> The task: From the material below, return every line that includes "Import".

══════════════════════════════

(* ===== verification/Telemetry.v ===== *)
(** * Telemetry: the telemetry sessions of accounts (src/src/service/telemetry.rs)

    One session per account that is in use, with the requests that are under way and the
    completed ones that wait for a batch; one loop per session that wakes up every second
    and may send one request. A wake-up and the sending that follows it are two steps, since
    the lock of the sessions is not held while a request is sent. *)

From Stdlib Require Import SpecFloat.
From S2P Require Import Prelude Text F64 Json Http Model Identity AccountStore Account UsageParse Usage.
From S2P Require Import GatewayHeaders Rewriter RewriteBody Fingerprint OAuthFlow.

Definition TEL_SESSION_TTL : Duration := from_secs (10 * 60).
Definition EVENT_BATCH_INTERVAL : Duration := from_secs 10.
Definition GROWTHBOOK_INTERVAL : Duration := from_secs (6 * 60 * 60).
Definition METRICS_INTERVAL : Duration := from_secs 60.
Definition PENDING_HARD_TIMEOUT : Duration := from_secs (20 * 60).
Definition EVENT_BATCH_MAX_COMPLETIONS : nat := 64.
Definition EVENT_BATCH_PATH : string := "/api/event_logging/v2/batch".
Definition GROWTHBOOK_CLIENT_KEY : string := "sdk-zAZezfDKGoZuXXKe".

(** ** Sessions *)

Record TelemetryRequestProfile := mkTelProfile {
  tp_model : string;
  tp_betas : string;
  tp_entrypoint : string;
  tp_client_type : option string;
  tp_client_request_id : option string;
  tp_is_interactive : bool;
  tp_thinking_type : option string;
  tp_effort : option string;
  tp_fast_mode : bool;
  tp_message_count : Z;
}.

(** [from_request]; the headers come in the order in which the map gives them. *)
Definition profile_from_request (model : string) (headers : list (string * string)) (body : Value)
    : TelemetryRequestProfile :=
  let header := map_header headers in
  let entrypoint := user_agent_entrypoint (default "" (header "user-agent")) in
  {| tp_model := model;
     tp_betas := default "" (header "anthropic-beta");
     tp_is_interactive := String.eqb entrypoint "cli";
     tp_client_type := if String.eqb entrypoint "cli" then Some "cli"
                       else if String.eqb entrypoint "sdk-cli" then Some "sdk-cli" else None;
     tp_client_request_id := opt_filter (λ v, negb (is_empty v)) (header "x-client-request-id");
     tp_entrypoint := entrypoint;
     tp_thinking_type := request_thinking_type body;
     tp_effort := request_effort body;
     tp_fast_mode := is_some_and (header "anthropic-beta")
       (λ value, existsb (λ beta, String.eqb (trim beta) "fast-mode-2026-02-01") (split_on "," value));
     tp_message_count := default 0
       ((λ l, Z.of_nat (length l)) <$> (vget body "messages" ≫= as_array)) |}.

Record PendingTelemetryRequest := mkTelPending {
  pq_profile : TelemetryRequestProfile;
  pq_request_timestamp : DateTime;
  pq_registered_at : Instant;
}.

Record CompletedTelemetryEvent := mkTelCompleted {
  cq_pending : PendingTelemetryRequest;
  cq_observation : CompletedInferenceObservation;
}.

Record TelemetrySession := mkTelSession {
  te_account : Account;
  te_token : string;
  te_started_at : Instant;
  te_expires_at : Instant;
  te_expires_at_utc : DateTime;
  te_last_event_batch_at : Instant;
  te_last_metrics_at : Instant;
  te_send_count : Z;
  te_running : bool;
  te_pending : gmap string PendingTelemetryRequest;
  te_ready : list CompletedTelemetryEvent;
  te_cpu_user_total : Z;
  te_cpu_system_total : Z;
  te_last_cpu_update : Instant;
  te_next_event_allowed_at : Instant;
  te_telemetry_session_id : string;
  te_uptime_offset_secs : f64;
  te_mem_rss : Z;
  te_mem_heap_total : Z;
  te_mem_heap_used : Z;
  te_mem_external : Z;
  te_mem_array_buffers : Z;
  te_events_sent_total : Z;
}.

(** The request that a loop is about to send: its name in the audit, its address, the token,
    the payload and the completions that it carries. *)
Record TelemetryJob := mkTelJob {
  tj_name : string;
  tj_url : string;
  tj_token : string;
  tj_payload : Value;
  tj_completions : list CompletedTelemetryEvent;
}.

(** A running [telemetry_loop]: its account, the proxy that its client was made for, and the
    request that it is about to send. *)
Record TelemetryLoop := mkTelLoop {
  tl_account_id : Z;
  tl_proxy_url : string;
  tl_job : option TelemetryJob;
}.

(** [TelemetryService] with its loops; [ts_sent]: the requests that went out. *)
Record TelemetryService := mkTelemetry {
  ts_sessions : gmap Z TelemetrySession;
  ts_store : AccountStore;
  ts_audit : FingerprintAudit;
  ts_growthbook_attempts : gmap Z Instant;
  ts_loops : list TelemetryLoop;
  ts_sent : list HttpRequest;
}.

Definition telemetry_new (store : AccountStore) (audit : FingerprintAudit) : TelemetryService :=
  mkTelemetry ∅ store audit ∅ [] [].

Definition on_audit (f : FingerprintAudit → FingerprintAudit) (s : TelemetryService) : TelemetryService :=
  s <| ts_audit := f (ts_audit s) |>.

Definition put_session (id : Z) (session : TelemetrySession) (s : TelemetryService) : TelemetryService :=
  s <| ts_sessions := <[id := session]> (ts_sessions s) |>.

Definition cancel_request (account_id : Z) (correlation_id : string) (s : TelemetryService)
    : TelemetryService :=
  match ts_sessions s !! account_id with
  | None => s
  | Some session =>
      match te_pending session !! correlation_id with
      | None => s
      | Some _ =>
          on_audit (observe_telemetry account_id "cancelled" false)
            (put_session account_id
               (session <| te_pending := delete correlation_id (te_pending session) |>) s)
      end
  end.

Definition get_session_expires_at (account_id : Z) (s : TelemetryService) : option DateTime :=
  te_expires_at_utc <$> ts_sessions s !! account_id.

(** ** Starting and renewing *)

(** The clocks and random draws of an activation. *)
Record ActivateEnv := mkActivateEnv {
  ve_now : Instant;
  ve_utc : DateTime;
  ve_draw : nat → Z → Z → Z;
  ve_uptime_offset : f64;
  ve_session_id : string;
}.

(** [rng.gen_range(range[0]..=range[1])] panics on an empty range. *)
Definition gen_range (draw : Z → Z → Z) (range : Z * Z) : outcome Z :=
  if range.2 <? range.1 then Panic else Done (draw range.1 range.2).

Section telemetry.
Context `{Chrono}.

Definition account_process (account : Account) : CanonicalProcessData :=
  default process_default (process_from_value (acc_canonical_process account)).

Definition renew_session (account : Account) (token correlation_id : string)
    (pending : PendingTelemetryRequest) (e : ActivateEnv) (session : TelemetrySession)
    : outcome TelemetrySession :=
  utc ← dt_add (ve_utc e) TEL_SESSION_TTL;
  Done (session <| te_expires_at := ve_now e + TEL_SESSION_TTL |> <| te_expires_at_utc := utc |>
                <| te_token := token |> <| te_account := account |>
                <| te_pending := <[correlation_id := pending]> (te_pending session) |>).

Definition start_session (account : Account) (token correlation_id : string)
    (pending : PendingTelemetryRequest) (e : ActivateEnv) : outcome TelemetrySession :=
  let preset := account_process account in
  mem_rss ← gen_range (ve_draw e 0) (pr_rss_range preset);
  mem_ht ← gen_range (ve_draw e 1) (pr_heap_total_range preset);
  mem_hu ← gen_range (ve_draw e 2) (pr_heap_used_range preset);
  mem_ext ← gen_range (ve_draw e 3) (pr_external_range preset);
  mem_ab ← gen_range (ve_draw e 4) (pr_array_buffers_range preset);
  utc ← dt_add (ve_utc e) TEL_SESSION_TTL;
  Done {|
    te_account := account;
    te_token := token;
    te_started_at := ve_now e;
    te_expires_at := ve_now e + TEL_SESSION_TTL;
    te_expires_at_utc := utc;
    te_last_event_batch_at := ve_now e - EVENT_BATCH_INTERVAL;
    te_last_metrics_at := ve_now e - METRICS_INTERVAL;
    te_send_count := 0;
    te_running := true;
    te_pending := {[correlation_id := pending]};
    te_ready := [];
    te_cpu_user_total := 0;
    te_cpu_system_total := 0;
    te_last_cpu_update := ve_now e;
    te_next_event_allowed_at := ve_now e;
    te_telemetry_session_id := ve_session_id e;
    te_uptime_offset_secs := ve_uptime_offset e;
    te_mem_rss := mem_rss;
    te_mem_heap_total := mem_ht;
    te_mem_heap_used := mem_hu;
    te_mem_external := mem_ext;
    te_mem_array_buffers := mem_ab;
    te_events_sent_total := 0 |}.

══════════════════════════════

> Task result:
From Stdlib Require Import SpecFloat.
From S2P Require Import Prelude Text F64 Json Http Model Identity AccountStore Account UsageParse Usage.
From S2P Require Import GatewayHeaders Rewriter RewriteBody Fingerprint OAuthFlow.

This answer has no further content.